El anticuario
[Publicado en La Opinión de Murcia, 14/03/15]
En un tiempo relativamente corto –o largo, según se mire (diez
años de trabajo incesante)– la editorial Candaya ha conseguido posicionarse
como una de las referencias centrales en la publicación de literatura de
calidad en el ámbito español. No es posible hacer una historia de la literatura
contemporánea sin pasar por sus autores: descubrimientos españoles (como
Agustín Fernández Mallo, Javier Moreno o Miguel Serrano), o escritores
latinoamericanos cuya obra han logrado introducir –no sin cierta dificultad– en
nuestro país. Autores centrales como Ednodio Quintero, Victoria de Stefano o
Sergio Chejfec, que, por las más extrañas razones –que pueden ser resumidas en
la dificultad de los libros para cruzar el Atlántico–, no habían tenido aún
aquí la repercusión que su obra merecía. Muchos de ellos son ahora piezas
indispensables de nuestro mapa literario. Confieso, por ejemplo que en mi
comprensión de la literatura hay un antes y un después de Sergio Chejfec.

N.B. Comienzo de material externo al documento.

(** * Terminal Task Manager (src/app.py): a shallow embedding and its properties

    The development follows the source file top-down: the Python values the
    program manipulates (strings, JSON documents), the two enumerations, the
    [Task] dataclass, and then the methods of [TodoApp].  Interactive methods
    take the lines typed by the user as arguments, in the order the method
    asks for them, and return the new application state together with the
    outcome shown to the user. *)

From Stdlib Require Import ZArith NArith List String Ascii PrimInt63 PrimFloat.
From stdpp Require Import base decidable option numbers list countable gmap sorting.

Local Open Scope Z_scope.

(** ** Python strings

    A Python [str] is a sequence of Unicode code points.  String literals of
    the source are written as Rocq strings (UTF-8 bytes) and decoded.  A
    string may hold a lone surrogate (an escape in the data file gives one),
    which no UTF-8 file can take: see [save_tasks]. *)

Definition pystr := list N.

Module Utf8.

Definition bytes_of (s : string) : list N :=
  map N_of_ascii (list_ascii_of_string s).

Fixpoint decode (bs : list N) : pystr :=
  match bs with
  | [] => []
  | b0 :: r0 =>
    if (b0 <? 128)%N then b0 :: decode r0
    else match r0 with
    | [] => []
    | b1 :: r1 =>
      if (b0 <? 224)%N then ((b0 - 192) * 64 + (b1 - 128))%N :: decode r1
      else match r1 with
      | [] => []
      | b2 :: r2 =>
        if (b0 <? 240)%N
        then ((b0 - 224) * 4096 + (b1 - 128) * 64 + (b2 - 128))%N :: decode r2
        else match r2 with
        | [] => []
        | b3 :: r3 =>
          ((b0 - 240) * 262144 + (b1 - 128) * 4096
           + (b2 - 128) * 64 + (b3 - 128))%N :: decode r3
        end
      end
    end
  end.

End Utf8.

(** [str_of "..."] is the Python string written between the quotes. *)
Definition str_of (s : string) : pystr := Utf8.decode (Utf8.bytes_of s).

(** *** [str.isspace] on one character, [str.strip()]

    The characters Python regards as whitespace (the Unicode bidirectional
    classes WS, B, S and the category Zs). *)
Definition py_isspace (c : N) : bool :=
  ((9 <=? c) && (c <=? 13) || (28 <=? c) && (c <=? 32)
   || (c =? 133) || (c =? 160) || (c =? 5760)
   || (8192 <=? c) && (c <=? 8202)
   || (c =? 8232) || (c =? 8233) || (c =? 8239) || (c =? 8287)
   || (c =? 12288))%N.

Fixpoint py_lstrip (s : pystr) : pystr :=
  match s with
  | [] => []
  | c :: r => if py_isspace c then py_lstrip r else s
  end.

Definition py_rstrip (s : pystr) : pystr := rev (py_lstrip (rev s)).

Definition py_strip (s : pystr) : pystr := py_rstrip (py_lstrip s).

(** *** [int(s)] for a string argument

    CPython first maps every non-ASCII whitespace character to a blank and
    every Unicode decimal digit to its ASCII digit, then reads: blanks, an
    optional sign, decimal digits with single underscores between them,
    blanks, end of string.  Anything else raises [ValueError] ([None] here).
    [decimal_zeros] lists the digit zero of every decimal-digit block of the
    Unicode database (version 14; each block has ten consecutive digits).
    The interpreter's bound on the number of digits it accepts is left out. *)
Definition decimal_zeros : list N :=
  [48; 1632; 1776; 1984; 2406; 2534; 2662; 2790; 2918; 3046; 3174; 3302;
   3430; 3558; 3664; 3792; 3872; 4160; 4240; 6112; 6160; 6470; 6608; 6784;
   6800; 6992; 7088; 7232; 7248; 42528; 43216; 43264; 43472; 43504; 43600;
   44016; 65296; 66720; 68912; 69734; 69872; 69942; 70096; 70384; 70736;
   70864; 71248; 71360; 71472; 71904; 72016; 72784; 73040; 73120; 92768;
   92864; 93008; 120782; 120792; 120802; 120812; 120822; 123200; 123632;
   125264; 130032]%N.

Fixpoint decimal_in (zeros : list N) (c : N) : option Z :=
  match zeros with
  | [] => None
  | z :: zs =>
    if ((z <=? c) && (c <? z + 10))%N then Some (Z.of_N (c - z))
    else decimal_in zs c
  end.

Definition py_decimal (c : N) : option Z := decimal_in decimal_zeros c.

Definition int_space (c : N) : bool :=
  ((9 <=? c) && (c <=? 13) || (c =? 32) || (127 <=? c) && py_isspace c)%N.

Fixpoint int_skip (s : pystr) : pystr :=
  match s with
  | [] => []
  | c :: r => if int_space c then int_skip r else s
  end.

(** [need] is true at the start and after an underscore, where a digit must
    follow. *)
Fixpoint int_digits (need : bool) (acc : Z) (s : pystr) : option (Z * pystr) :=
  match s with
  | [] => if need then None else Some (acc, [])
  | c :: r =>
    match py_decimal c with
    | Some d => int_digits false (10 * acc + d) r
    | None =>
      if need then None
      else if (c =? 95)%N then int_digits true acc r
      else Some (acc, s)
    end
  end.

Definition int_unsigned (s : pystr) : option Z :=
  match int_digits true 0 s with
  | Some (v, rest) => match int_skip rest with [] => Some v | _ => None end
  | None => None
  end.

Definition py_int (s : pystr) : option Z :=
  match int_skip s with
  | 43%N :: r => int_unsigned r
  | 45%N :: r => Z.opp <$> int_unsigned r
  | r => int_unsigned r
  end.

(** *** [s.split(',')] *)
Fixpoint py_split_comma (s : pystr) : list pystr :=
  match s with
  | [] => [[]]
  | c :: r =>
    if (c =? 44)%N then [] :: py_split_comma r
    else match py_split_comma r with
         | h :: t => (c :: h) :: t
         | [] => [[c]]
         end
  end.

(** *** Indexing a list, [l[i]]: negative indices count from the end, an
    index outside [-len, len) raises [IndexError] ([None] here). *)
Definition py_getitem {A} (l : list A) (i : Z) : option A :=
  let n := Z.of_nat (length l) in
  if decide (0 <= i < n) then l !! Z.to_nat i
  else if decide (- n <= i < 0) then l !! Z.to_nat (n + i)
  else None.

(** *** Comparison of strings ([<=] on [str]): lexicographic on code points. *)
Fixpoint str_leb (a b : pystr) : bool :=
  match a, b with
  | [], _ => true
  | _ :: _, [] => false
  | x :: a', y :: b' =>
    if (x <? y)%N then true else if (y <? x)%N then false else str_leb a' b'
  end.

Definition str_le (a b : pystr) : Prop := str_leb a b = true.

(** ** Exceptions and results

    [outcome A] is the result of an expression that may raise. *)
Inductive exn :=
  | OSError | JSONDecodeError | TypeError | KeyError (key : pystr)
  | ValueError | IndexError | ZeroDivisionError | UnicodeEncodeError.

Inductive outcome (A : Type) :=
  | Ok (a : A)
  | Raise (e : exn).
Arguments Ok {A} a.
Arguments Raise {A} e.

#[export] Instance outcome_ret : MRet outcome := @Ok.
#[export] Instance outcome_bind : MBind outcome := λ A B f m,
  match m with Ok a => f a | Raise e => Raise e end.

(** ** JSON documents, as [json.load] returns them

    A number literal without fraction or exponent is a Python [int]; any
    other number literal is a [float], kept here by its text.  An object is
    a [dict]: its keys in insertion order, lookup takes the first binding. *)
#[warnings="-register-all"] Inductive json :=
  | JNull
  | JBool (b : bool)
  | JInt (z : Z)
  | JFloat (text : pystr)
  | JStr (s : pystr)
  | JArr (items : list json)
  | JObj (members : list (pystr * json)).

Fixpoint dict_get (key : pystr) (members : list (pystr * json)) : option json :=
  match members with
  | [] => None
  | (k, v) :: rest => if decide (k = key) then Some v else dict_get key rest
  end.

(** [task_data[key]] *)
Definition subscript (task_data : json) (key : pystr) : outcome json :=
  match task_data with
  | JObj members =>
    match dict_get key members with
    | Some v => Ok v
    | None => Raise (KeyError key)
    end
  | _ => Raise TypeError
  end.

(** [task_data.get(key, default)], reached only when [task_data] is a dict. *)
Definition dict_get_default (task_data : json) (key : pystr) (dflt : json)
    : outcome json :=
  match task_data with
  | JObj members => Ok (default dflt (dict_get key members))
  | _ => Raise TypeError
  end.

(** Iterating a JSON value, [for task_data in data]: a list yields its items,
    a dict its keys, a string its characters; the other values are not
    iterable. *)
Definition py_iter (data : json) : outcome (list json) :=
  match data with
  | JArr items => Ok items
  | JObj members => Ok (map (λ kv, JStr (fst kv)) members)
  | JStr s => Ok (map (λ c, JStr [c]) s)
  | _ => Raise TypeError
  end.

(** ** The enumerations *)
Inductive Priority := LOW | MEDIUM | HIGH | URGENT.
Inductive Status := TODO | IN_PROGRESS | DONE | CANCELLED.

#[export] Instance Priority_eq_dec : EqDecision Priority.
Proof. solve_decision. Defined.
#[export] Instance Status_eq_dec : EqDecision Status.
Proof. solve_decision. Defined.

(** [member.value]: the label text, which is also the stored form. *)
Definition Priority_value (p : Priority) : pystr :=
  match p with
  | LOW => str_of "Низкий"
  | MEDIUM => str_of "Средний"
  | HIGH => str_of "Высокий"
  | URGENT => str_of "Срочный"
  end.

Definition Status_value (s : Status) : pystr :=
  match s with
  | TODO => str_of "К выполнению"
  | IN_PROGRESS => str_of "В процессе"
  | DONE => str_of "Выполнено"
  | CANCELLED => str_of "Отменено"
  end.

(** [list(Priority)], [list(Status)]: the members in definition order. *)
Definition list_Priority : list Priority := [LOW; MEDIUM; HIGH; URGENT].
Definition list_Status : list Status := [TODO; IN_PROGRESS; DONE; CANCELLED].

(** [Priority(v)], [Status(v)]: the member whose value equals [v], or
    [ValueError].  Only a string can equal a label. *)
Definition by_value {E} (members : list E) (value : E → pystr) (v : json)
    : outcome E :=
  match v with
  | JStr s =>
    match list_find (λ m, value m = s) members with
    | Some (_, m) => Ok m
    | None => Raise ValueError
    end
  | _ => Raise ValueError
  end.
(** * Credential lifecycle and pool allocation of the accounts app

    Shallow embedding of [accounts/models_token.py] (AuthToken),
    [accounts/models.py] (HuggingFaceToken, UserHFTokenAssignment),
    [accounts/authentication.py] (CookieJWTAuthentication) and the
    Login / TokenRefresh / Logout views of [accounts/views.py].

    Modelling conventions.
    - A database table is a list of rows in insertion order.  The models
      declare [ordering = ['-created_at']] and [created_at] is
      [auto_now_add], so the default queryset order is the reverse of the
      insertion order: [rev].
    - [timezone.now()] is an explicit [Z] (seconds).  Where one code path
      reads the clock twice and a claim depends on it ([AuthToken.revoke])
      both readings are explicit arguments.
    - A request runs in a state/exception monad over the three tables.
      Django requests are not atomic here (no [transaction.atomic]), so an
      exception keeps the writes done before it.
    - The signed-token library (simplejwt) is an external collaborator: the
      class [TokenBackend] gives the hash function, the structural
      validation of a raw token (signature, expiry claim, type claim) and
      [get_user]. *)

From Stdlib Require Import List ZArith String Ascii Bool Lia.
Import ListNotations.

Inductive token_type := Access | Refresh.

Definition token_type_eqb (a b : token_type) : bool :=
  match a, b with
  | Access, Access | Refresh, Refresh => true
  | _, _ => false
  end.

(** Payload of a structurally valid signed token. *)
Record Claims := mkClaims {
  c_jti : string;
  c_exp : Z;
  c_type : token_type;
  c_user : nat
}.

(** The external token library. *)
Class TokenBackend := {
  hash_token : string -> string;          (* sha256 hexdigest *)
  decode : Z -> string -> option Claims;  (* signature + exp claim check *)
  get_user : Claims -> option nat         (* JWTAuthentication.get_user *)
}.

Module AuthToken.
Record t := mk {
  id : nat;
  user : nat;
  token_type : token_type;
  token_hash : string;
  jti : string;
  created_at : Z;
  expires_at : Z;
  revoked_at : option Z;
  is_revoked : bool;
  refresh_token : option nat  (* FK to the parent refresh row *)
}.

(** [timezone.now() > self.expires_at] *)
Definition is_expired (now : Z) (self : t) : bool := (expires_at self <? now)%Z.

(** [not self.is_revoked and not self.is_expired()] *)
Definition is_valid (now : Z) (self : t) : bool :=
  negb (is_revoked self) && negb (is_expired now self).

Definition with_revoked (ts : Z) (self : t) : t :=
  mk (id self) (user self) (token_type self) (token_hash self) (jti self)
     (created_at self) (expires_at self) (Some ts) true (refresh_token self).
End AuthToken.

Module HuggingFaceToken.
Record t := mk {
  id : nat;
  token : string;
  name : string;
  is_active : bool;
  updated_at : Z   (* auto_now: set by every save() *)
}.
End HuggingFaceToken.

Module UserHFTokenAssignment.
Record t := mk {
  user : nat;
  hf_token : nat;  (* FK to HuggingFaceToken.id *)
  assigned_at : Z;
  released_at : option Z;
  is_active : bool;
  session_identifier : string
}.

Definition released (now : Z) (a : t) : t :=
  mk (user a) (hf_token a) (assigned_at a) (Some now) false (session_identifier a).
End UserHFTokenAssignment.

Record State := mkState {
  auth_tokens : list AuthToken.t;
  huggingface_tokens : list HuggingFaceToken.t;
  user_hf_token_assignments : list UserHFTokenAssignment.t
}.

Definition set_auth_tokens (st : State) (l : list AuthToken.t) : State :=
  mkState l (huggingface_tokens st) (user_hf_token_assignments st).

Definition set_assignments (st : State) (l : list UserHFTokenAssignment.t) : State :=
  mkState (auth_tokens st) (huggingface_tokens st) l.

(** ** A state and exception monad for request handlers *)

Inductive exn :=
| TokenError            (* simplejwt TokenError *)
| InvalidToken          (* raised by get_validated_token *)
| AuthenticationFailed
| IntegrityError        (* unique constraint on token_hash / jti *)
| ValidationError       (* serializer.is_valid(raise_exception=True) *)
| KeyError (key : string)
| AttributeError        (* e.g. [.encode()] called on bytes *)
| OverflowError.        (* datetime / timedelta out of range *)

Definition M (A : Type) : Type := State -> (A + exn) * State.

Definition ret {A} (a : A) : M A := fun s => (inl a, s).

Definition bind {A B} (m : M A) (k : A -> M B) : M B :=
  fun s => match m s with
           | (inl a, s') => k a s'
           | (inr e, s') => (inr e, s')
           end.

Definition raise {A} (e : exn) : M A := fun s => (inr e, s).

Definition get : M State := fun s => (inl s, s).

Definition put (s : State) : M unit := fun _ => (inl tt, s).

(** [try: m except Exception as e: h e] *)
Definition try_except {A} (m : M A) (h : exn -> M A) : M A :=
  fun s => match m s with
           | (inr e, s') => h e s'
           | r => r
           end.

Declare Scope m_scope.
Delimit Scope m_scope with m.
Notation "x <- m ;; k" := (bind m (fun x => k))
  (at level 61, m at next level, right associativity) : m_scope.
Notation "m ;; k" := (bind m (fun _ : unit => k))
  (at level 61, right associativity) : m_scope.
Open Scope m_scope.

(** ** HTTP responses *)

Inductive cookie_op :=
| SetCookie (key value : string)
| DeleteCookie (key : string).

Record Response := mkResponse {
  status : Z;
  cookies : list cookie_op
}.

Record Request := mkRequest {
  cookie_access_token : option string;
  cookie_refresh_token : option string;
  (** [self.get_raw_token(self.get_header(request))]: [None] when there is
      no Authorization header or it carries no raw token *)
  header_raw_token : option string
}.
Lemma refusal_rename_exists env oldpath newpath m :
  outcome env (OpRename oldpath newpath) m = None ->
  lookup oldpath m <> None.
Proof.
  unfold outcome, refusal. now destruct (lookup oldpath m).
Qed.

Lemma lookup_mk p f pm : lookup p (mkMachine f pm) = f (path.resolve p).
Proof. reflexivity. Qed.

Lemma effect_rename oldpath newpath m :
  effect (OpRename oldpath newpath) m
  = mkMachine (fs_move (path.resolve oldpath) (path.resolve newpath) (fs m))
              (postmaster m).
Proof. reflexivity. Qed.

Lemma effect_removeAll p m :
  effect (OpRemoveAll p) m
  = mkMachine (fs_delTree (path.resolve p) (fs m)) (postmaster m).
Proof. reflexivity. Qed.

(** ** Failures *)

(** C6: when the export or the restore fails, the executor issues one
    more command and nothing after it: [pg_ctl -D pgData stop], the
    stop of the instance on the data directory, which is running then.
    If that stop succeeds no instance is left running, and if it fails
    the machine is left as it was; either way what the executor returns
    is the failure of the export or of the restore, wrapped under its
    own message. *)
Theorem cleanup_stop_never_masks env pgData m ev e :
  In ev (events (snd (run env pgData m))) ->
  ev_op ev = OpRunStreaming (dumpCmd pgData) "pg_dumpall"
  \/ ev_op ev = OpRunStreaming (restoreCmd pgData) "psql" ->
  ev_result ev = Some e ->
  exists before stop,
    events (snd (run env pgData m)) = before ++ [ev; stop]
    /\ ev_op stop = OpRun (cleanupStopCmd pgData)
    /\ ev_op stop = OpRun (Command "pg_ctl" ["-D"; pgData; "stop"])
    /\ postmaster (ev_seen stop) = Some (path.resolve pgData)
    /\ (ev_result stop = None ->
        postmaster (machine (snd (run env pgData m))) = None)
    /\ (ev_result stop <> None ->
        machine (snd (run env pgData m)) = ev_seen stop)
    /\ (ev_op ev = OpRunStreaming (dumpCmd pgData) "pg_dumpall" ->
        fst (run env pgData m) = Some (Wrapf "pg_dumpall failed" e))
    /\ (ev_op ev = OpRunStreaming (restoreCmd pgData) "psql" ->
        fst (run env pgData m) = Some (Wrapf "restore failed" e))
    /\ (forall e', fst (run env pgData m) = Some e' -> Unwrap e' = Some e).
Proof.
  intros Hin Hop He.
  run_leaves env pgData m; pick_event Hin;
    cbv beta iota delta [ev_op ev_result] in Hop, He;
    try (destruct Hop; discriminate); try discriminate.
  all: injection He as <-.
  all: cbv beta iota delta [fst snd events machine].
  all: eexists _, _; split;
    [apply ends_with; cbv beta iota delta [rev app]; reflexivity|].
  all: cbv beta iota delta [ev_op ev_result ev_seen].
  all: split; [reflexivity|]; split; [reflexivity|];
    split; [reflexivity|];
    split; [first [discriminate | intros _; reflexivity]|];
    split; [first [reflexivity | intros Hx; now destruct Hx]|];
    split; [first [reflexivity | discriminate]|];
    split; [first [reflexivity | discriminate]|];
    intros e' [= <-]; reflexivity.
Qed.

(** C5: when the rename of the data directory to its backup name
    fails, the executor returns that failure wrapped under
    [failed to rename PGDATA], the rename is the last operation it
    performs, and the machine is left as the rename found it. *)
Theorem rename_failure_aborts env pgData m ev e :
  In ev (events (snd (run env pgData m))) ->
  ev_op ev = OpRename pgData (pgData ++ ".old") ->
  ev_result ev = Some e ->
  fst (run env pgData m) = Some (Wrapf "failed to rename PGDATA" e)
  /\ (exists before, events (snd (run env pgData m)) = before ++ [ev])
  /\ machine (snd (run env pgData m)) = ev_seen ev
  /\ (forall p, lookup p (machine (snd (run env pgData m)))
                = lookup p (ev_seen ev)).
Proof.
  intros Hin Hop He.
  run_leaves env pgData m; pick_event Hin;
    cbv beta iota delta [ev_op ev_result] in Hop, He;
    try discriminate.
  all: injection He as <-.
  all: cbv beta iota delta [fst snd events machine ev_seen].
  all: split; [reflexivity|split; [|split; [reflexivity|reflexivity]]].
  all: eexists; apply ends_with1; cbv beta iota delta [rev app];
    reflexivity.
Qed.

Lemma lookup_cleanupStop p pgData m :
  lookup p (effect (OpRun (cleanupStopCmd pgData)) m) = lookup p m.
Proof. reflexivity. Qed.

Lemma lookup_start p pgData name m :
  lookup p (effect (OpRunStreaming (startCmd pgData) name) m) = lookup p m.
Proof. reflexivity. Qed.

Lemma lookup_stop p pgData name m :
  lookup p (effect (OpRunStreaming (stopCmd pgData) name) m) = lookup p m.
Proof. reflexivity. Qed.

(** Once the data directory is renamed and a new one is made at its
    place, the old one is found under the backup name. *)
Lemma backup_after_initdb pgData name m :
  pgData <> "" ->
  lookup (pgData ++ ".old")
         (effect (OpRunStreaming (initCmd pgData) name)
            (effect (OpRename pgData (pgData ++ ".old")) m))
  = lookup pgData m.
Proof.
  intros Hp. rewrite fs_initdb, effect_rename, lookup_mk.
  cbv beta iota delta [fs postmaster].
  rewrite fs_set_other by now apply old_neq_key.
  now rewrite fs_move_dst.
Qed.

(** C7: when the restore fails, the executor returns that failure
    wrapped under [restore failed], the directory under the backup name
    is still there at the end, and no removal of it is among the
    operations performed. *)
Theorem restore_failure_keeps_backup env pgData m ev e :
  In ev (events (snd (run env pgData m))) ->
  ev_op ev = OpRunStreaming (restoreCmd pgData) "psql" ->
  ev_result ev = Some e ->
  fst (run env pgData m) = Some (Wrapf "restore failed" e)
  /\ (forall e', fst (run env pgData m) = Some e' ->
                 Error e' = ("restore failed: " ++ Error e)%string
                 /\ Unwrap e' = Some e)
  /\ lookup (pgData ++ ".old") (machine (snd (run env pgData m))) <> None
  /\ (forall ev', In ev' (events (snd (run env pgData m))) ->
                  ev_op ev' <> OpRemoveAll (pgData ++ ".old")).
Proof.
  intros Hin Hop He.
  run_leaves env pgData m; pick_event Hin;
    cbv beta iota delta [ev_op ev_result] in Hop, He;
    try discriminate.
  all: injection He as <-.
  all: apply String.eqb_neq in Hset.
  all: cbv beta iota delta [fst snd events machine].
  all: split; [reflexivity|split; [|split]].
  all: try (intros e' [= <-]; split; reflexivity).
  all: try (intros ev' Hin'; pick_event Hin';
            cbv beta iota delta [ev_op]; discriminate).
  all: rewrite ?lookup_cleanupStop, lookup_start, backup_after_initdb
    by assumption.
  all: eapply refusal_rename_exists; eassumption.
Qed.
(** * storage.py: the points ledger and its two backends

    A shallow embedding of [src/storage.py].  The module defines the
    abstract class [Storage] and two subclasses, [RedisStorage] and
    [InMemoryStorage].  Every method is embedded as a computation in a
    small state-and-exception monad: the state is what the object owns
    (the Redis keyspace, or the dictionary [_data] together with the
    dictionaries it refers to), and a Python exception is a result
    [Raise e] that keeps the effects performed before it was raised. *)

From stdpp Require Import gmap strings list fin_maps.

Local Open Scope Z_scope.

(** ** Python results *)

(** The exceptions the two classes can raise: [KeyError] from a subscript
    on a [dict], [TypeError] from [int(None)], and the client library's
    [redis.ResponseError] for a command the server refuses. *)
Inductive exn : Type :=
  | KeyError (key : string)
  | TypeError
  | ResponseError.

Inductive result (A : Type) : Type :=
  | Ok (a : A)
  | Raise (e : exn).

Arguments Ok {A} a.
Arguments Raise {A} e.

(** ** The monad of method bodies *)

Definition Py (St A : Type) : Type := St → result A * St.

Definition py_ret {St A} (a : A) : Py St A := λ s, (Ok a, s).

Definition py_bind {St A B} (f : A → Py St B) (m : Py St A) : Py St B :=
  λ s, match m s with
       | (Ok a, s') => f a s'
       | (Raise e, s') => (Raise e, s')
       end.
Lemma initial_counter_nonneg c w0 : (0 <= wg c)%Z -> (0 <= initial_counter c w0)%Z.
Proof. intros H. destruct w0; simpl; lia. Qed.

Lemma wg_counter_moved w0 i t th s :
  wg_counter w0 (emit i (set_thread t th s)) = wg_counter w0 s.
Proof. destruct w0; reflexivity. Qed.

Lemma threads_counter_set w v s : threads (set_wg_counter w v s) = threads s.
Proof. destruct w; reflexivity. Qed.

Lemma trace_counter_set w v s : trace (set_wg_counter w v s) = trace s.
Proof. destruct w; reflexivity. Qed.

Lemma crashed_counter_set w v s : crashed (set_wg_counter w v s) = crashed s.
Proof. destruct w; reflexivity. Qed.

(** A new wait group starts at zero and changes no other counter. *)
Lemma wg_counter_new c w0 s :
  match wg_counter w0 s, wg_counter w0 (with_wgs (wgs s ++ [0%Z]) s) with
  | Some n, Some n' => n' = (n + 0)%Z
  | None, Some n' => n' = initial_counter c w0 /\ 0%Z = 0%Z
  | None, None => 0%Z = 0%Z
  | Some _, None => False
  end.
Proof.
  destruct w0 as [|id]; simpl; [lia|].
  destruct (wgs s !! id) as [n|] eqn:E.
  - rewrite (lookup_app_l_Some _ _ _ _ E). lia.
  - destruct ((wgs s ++ [0%Z]) !! id) as [n'|] eqn:E'; [|reflexivity].
    apply lookup_app_Some in E'. destruct E' as [E'|[_ E']]; [congruence|].
    destruct (id - length (wgs s)) as [|m]; simpl in E'; [|discriminate].
    injection E' as <-. split; reflexivity.
Qed.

Es dentro de esta “recontextualización” de literaturas de
calidad contrastada donde se encuadra la publicación en España de El anticuario, la primera novela del
escritor peruano Gustavo Faverón, que ya ha conseguido un grandísimo éxito
crítico tanto en español como en su traducción al inglés. A Faverón, profesor
en Bowdoin College, le seguía la pista desde hacía un tiempo por su blog Puente Aéreo, del que fui asiduo lector
durante el tiempo en que estuvo en la red. Allí se intuía una prosa y un
conocimiento literario que era lógico que, antes o después, acabase explotando por
algún lado. Un lado que ha sido, entre otras cosas, esta novela excepcional,
celebrada por la crítica, que es una especie de caverna oscura repleta de pura
literatura.
La novela, de la que autores de generaciones y gustos tan
dispares como Vargas Llosa o Daniel Alarcón han escrito maravillas, es un
monumento al arte de contar y una reflexión profunda y sólida sobre los límites
de la razón. Una exploración de la conciencia humana y de los límites de la
ética, del bien, de la responsabilidad, presidida por el espíritu del thriller
y la novela policiaca.
Daniel, encerrado en un psiquiátrico por un crimen. Gustavo,
el narrador, que intenta comprenderlo. Y junto a ellos, una galería de
personajes en el borde de la locura. Ésos son los ingredientes una historia de
adivinación, violencia e intriga escrita con belleza como un continuum obsesivo que recuerda por
momentos al Gaddis de Ágape se paga.
Uno de los elementos que más me han llamado la atención de El anticuario es la capacidad de Faverón
para crear atmósferas asfixiantes. Se ha comparado la obra de este autor con
Borges y con Calvino. Y es cierto, la inteligencia, el modo de describir
espacios, ciudades, arquitectura, tiene mucho de ellos. Pero hay en Faverón un
punto de opresión que va más allá; el espacio se cierne sobre los sujetos, se
convierte en algo mental y angustioso, asfixiante, como las atmósferas
abstractas de Beckett. Y es que aunque uno pueda ver esos espacios descritos,
hay algo que los abomba y los confunde, que los convierte en lugares con vida
propia. En sujetos. Ésa es una de las características de esta novela: que los
espacios acaban teniendo una entidad subjetiva. Y todo se vuelve material y
denso. Los cuerpos se hacen presentes. Unos cuerpos que, sin embargo, son
siembre cuerpos extraños, fuera de la norma. La enfermedad, la fragilidad o la deformidad
presiden la novela. Cuerpos otros, excluidos, marginados, expulsados, cuerpos
que por momentos también recuerdan a los cuerpos extraños que aparecen en los
libros de Mario Bellatin. Sujetos monstruosos y grotescos que, sin embargo,
están llenos de un mundo interior presidido por el arte y la poesía. Sujetos
habitados por la literatura, por la pulsión de contar historias que den sentido
al mundo que les ha tocado vivir. Individuos poseídos por el espíritu de
Sherezade, por la necesidad de relatar historias. Historias para salvar la
vida. Historias para mantener la cordura.